[[ PROVIDED INFORMATION, beginning ]]

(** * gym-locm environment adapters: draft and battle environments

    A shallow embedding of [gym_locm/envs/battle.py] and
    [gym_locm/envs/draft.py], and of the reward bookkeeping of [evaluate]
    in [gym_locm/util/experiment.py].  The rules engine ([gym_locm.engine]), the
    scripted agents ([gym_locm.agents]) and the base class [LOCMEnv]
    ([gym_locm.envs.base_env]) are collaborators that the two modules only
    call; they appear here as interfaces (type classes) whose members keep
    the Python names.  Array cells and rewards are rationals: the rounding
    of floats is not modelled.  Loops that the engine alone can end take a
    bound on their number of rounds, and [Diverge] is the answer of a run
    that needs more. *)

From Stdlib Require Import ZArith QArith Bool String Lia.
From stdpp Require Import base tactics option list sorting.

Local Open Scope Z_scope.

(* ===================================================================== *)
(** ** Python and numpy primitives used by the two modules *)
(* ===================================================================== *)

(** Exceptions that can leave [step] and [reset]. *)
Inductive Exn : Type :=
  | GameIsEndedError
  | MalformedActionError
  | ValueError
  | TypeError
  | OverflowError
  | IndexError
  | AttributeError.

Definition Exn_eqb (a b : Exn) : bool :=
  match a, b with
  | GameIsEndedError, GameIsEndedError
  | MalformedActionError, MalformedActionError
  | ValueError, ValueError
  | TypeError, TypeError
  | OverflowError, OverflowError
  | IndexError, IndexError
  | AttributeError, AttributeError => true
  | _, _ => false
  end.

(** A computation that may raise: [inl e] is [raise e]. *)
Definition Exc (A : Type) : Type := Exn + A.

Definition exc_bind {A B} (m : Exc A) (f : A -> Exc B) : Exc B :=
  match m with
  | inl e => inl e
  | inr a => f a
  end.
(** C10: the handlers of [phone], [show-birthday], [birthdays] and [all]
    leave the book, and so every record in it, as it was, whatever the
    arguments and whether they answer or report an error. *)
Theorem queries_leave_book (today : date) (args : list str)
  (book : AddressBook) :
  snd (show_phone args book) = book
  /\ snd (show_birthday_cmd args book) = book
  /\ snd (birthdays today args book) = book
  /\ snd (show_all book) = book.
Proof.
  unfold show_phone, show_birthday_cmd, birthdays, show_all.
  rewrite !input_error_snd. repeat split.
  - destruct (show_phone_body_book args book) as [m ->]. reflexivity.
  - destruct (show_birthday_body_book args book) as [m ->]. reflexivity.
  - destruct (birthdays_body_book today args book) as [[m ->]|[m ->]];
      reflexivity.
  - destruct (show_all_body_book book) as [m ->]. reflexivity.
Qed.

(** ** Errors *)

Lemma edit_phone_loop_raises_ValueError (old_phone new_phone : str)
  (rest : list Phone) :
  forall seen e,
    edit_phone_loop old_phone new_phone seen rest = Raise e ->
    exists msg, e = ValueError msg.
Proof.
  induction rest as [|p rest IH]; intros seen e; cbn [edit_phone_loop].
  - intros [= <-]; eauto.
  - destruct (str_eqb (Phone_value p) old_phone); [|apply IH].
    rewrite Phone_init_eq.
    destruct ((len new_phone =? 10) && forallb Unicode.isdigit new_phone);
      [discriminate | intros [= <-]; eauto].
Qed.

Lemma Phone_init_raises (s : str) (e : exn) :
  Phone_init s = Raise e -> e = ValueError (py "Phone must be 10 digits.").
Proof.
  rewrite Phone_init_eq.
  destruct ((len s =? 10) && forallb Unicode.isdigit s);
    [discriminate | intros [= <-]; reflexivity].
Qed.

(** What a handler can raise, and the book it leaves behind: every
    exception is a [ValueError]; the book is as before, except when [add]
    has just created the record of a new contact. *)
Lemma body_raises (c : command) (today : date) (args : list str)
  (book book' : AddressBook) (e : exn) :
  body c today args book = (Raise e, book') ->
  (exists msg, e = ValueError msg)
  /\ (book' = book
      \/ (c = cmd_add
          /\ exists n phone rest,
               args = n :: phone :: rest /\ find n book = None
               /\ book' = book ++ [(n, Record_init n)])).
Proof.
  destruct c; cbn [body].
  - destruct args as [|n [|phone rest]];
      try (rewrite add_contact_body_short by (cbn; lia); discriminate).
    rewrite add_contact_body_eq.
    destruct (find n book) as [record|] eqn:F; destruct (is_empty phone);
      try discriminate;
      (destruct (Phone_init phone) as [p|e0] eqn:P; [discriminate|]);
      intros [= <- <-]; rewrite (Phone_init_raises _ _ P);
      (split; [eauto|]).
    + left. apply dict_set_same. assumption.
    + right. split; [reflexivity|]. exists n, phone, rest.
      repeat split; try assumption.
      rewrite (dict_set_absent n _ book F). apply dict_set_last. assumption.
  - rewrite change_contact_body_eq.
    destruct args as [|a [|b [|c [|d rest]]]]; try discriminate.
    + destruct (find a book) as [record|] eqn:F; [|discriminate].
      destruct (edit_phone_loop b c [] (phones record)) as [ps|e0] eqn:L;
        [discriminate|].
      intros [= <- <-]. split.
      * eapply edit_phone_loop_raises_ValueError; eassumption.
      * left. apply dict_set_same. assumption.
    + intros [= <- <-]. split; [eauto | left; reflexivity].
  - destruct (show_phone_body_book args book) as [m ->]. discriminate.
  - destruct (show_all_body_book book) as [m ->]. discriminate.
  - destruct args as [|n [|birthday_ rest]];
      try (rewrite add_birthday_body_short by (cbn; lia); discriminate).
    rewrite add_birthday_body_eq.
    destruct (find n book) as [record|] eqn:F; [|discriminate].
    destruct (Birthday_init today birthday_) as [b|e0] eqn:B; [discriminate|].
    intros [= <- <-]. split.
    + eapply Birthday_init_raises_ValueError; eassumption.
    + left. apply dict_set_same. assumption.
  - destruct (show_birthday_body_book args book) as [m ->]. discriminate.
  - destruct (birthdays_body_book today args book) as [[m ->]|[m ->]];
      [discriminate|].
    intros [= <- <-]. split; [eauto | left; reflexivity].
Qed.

[[ PROVIDED INFORMATION, end ]]

● REQUIRED ACTION:
Beginning at the line with "call; they appear" and stopping after the line with "bound on their", please write out every line of the data above exactly and nothing else.

● SOLUTION FOR THIS TASK:
    call; they appear here as interfaces (type classes) whose members keep
    the Python names.  Array cells and rewards are rationals: the rounding
    of floats is not modelled.  Loops that the engine alone can end take a
    bound on their number of rounds, and [Diverge] is the answer of a run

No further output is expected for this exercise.